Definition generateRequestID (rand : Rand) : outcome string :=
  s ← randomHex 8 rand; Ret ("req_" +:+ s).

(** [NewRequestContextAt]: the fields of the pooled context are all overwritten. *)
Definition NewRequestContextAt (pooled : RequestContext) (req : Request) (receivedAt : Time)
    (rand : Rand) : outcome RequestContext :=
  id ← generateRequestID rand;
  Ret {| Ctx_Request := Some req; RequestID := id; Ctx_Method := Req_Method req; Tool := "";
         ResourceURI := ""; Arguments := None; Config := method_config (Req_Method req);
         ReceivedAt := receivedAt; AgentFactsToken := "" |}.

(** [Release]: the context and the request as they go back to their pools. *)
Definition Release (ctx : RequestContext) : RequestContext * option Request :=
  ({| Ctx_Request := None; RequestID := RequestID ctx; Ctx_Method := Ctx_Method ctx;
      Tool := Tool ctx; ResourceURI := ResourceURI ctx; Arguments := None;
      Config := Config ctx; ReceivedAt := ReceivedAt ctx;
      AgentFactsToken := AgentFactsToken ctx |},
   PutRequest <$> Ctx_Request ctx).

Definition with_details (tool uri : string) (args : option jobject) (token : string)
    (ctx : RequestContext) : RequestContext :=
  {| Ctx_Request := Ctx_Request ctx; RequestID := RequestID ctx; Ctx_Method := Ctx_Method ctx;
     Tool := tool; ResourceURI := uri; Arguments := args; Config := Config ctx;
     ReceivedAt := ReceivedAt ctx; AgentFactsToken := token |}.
————————
WORK INSTRUCTION |
What is wanted is every line above, written out exactly.

REPLY TO THE TASK |
Definition generateRequestID (rand : Rand) : outcome string :=
  s ← randomHex 8 rand; Ret ("req_" +:+ s).

(** [NewRequestContextAt]: the fields of the pooled context are all overwritten. *)
Definition NewRequestContextAt (pooled : RequestContext) (req : Request) (receivedAt : Time)
    (rand : Rand) : outcome RequestContext :=
  id ← generateRequestID rand;
  Ret {| Ctx_Request := Some req; RequestID := id; Ctx_Method := Req_Method req; Tool := "";
         ResourceURI := ""; Arguments := None; Config := method_config (Req_Method req);
         ReceivedAt := receivedAt; AgentFactsToken := "" |}.

(** [Release]: the context and the request as they go back to their pools. *)
Definition Release (ctx : RequestContext) : RequestContext * option Request :=
  ({| Ctx_Request := None; RequestID := RequestID ctx; Ctx_Method := Ctx_Method ctx;
      Tool := Tool ctx; ResourceURI := ResourceURI ctx; Arguments := None;
      Config := Config ctx; ReceivedAt := ReceivedAt ctx;
      AgentFactsToken := AgentFactsToken ctx |},
   PutRequest <$> Ctx_Request ctx).

Definition with_details (tool uri : string) (args : option jobject) (token : string)
    (ctx : RequestContext) : RequestContext :=
  {| Ctx_Request := Ctx_Request ctx; RequestID := RequestID ctx; Ctx_Method := Ctx_Method ctx;
     Tool := tool; ResourceURI := uri; Arguments := args; Config := Config ctx;
     ReceivedAt := ReceivedAt ctx; AgentFactsToken := token |}.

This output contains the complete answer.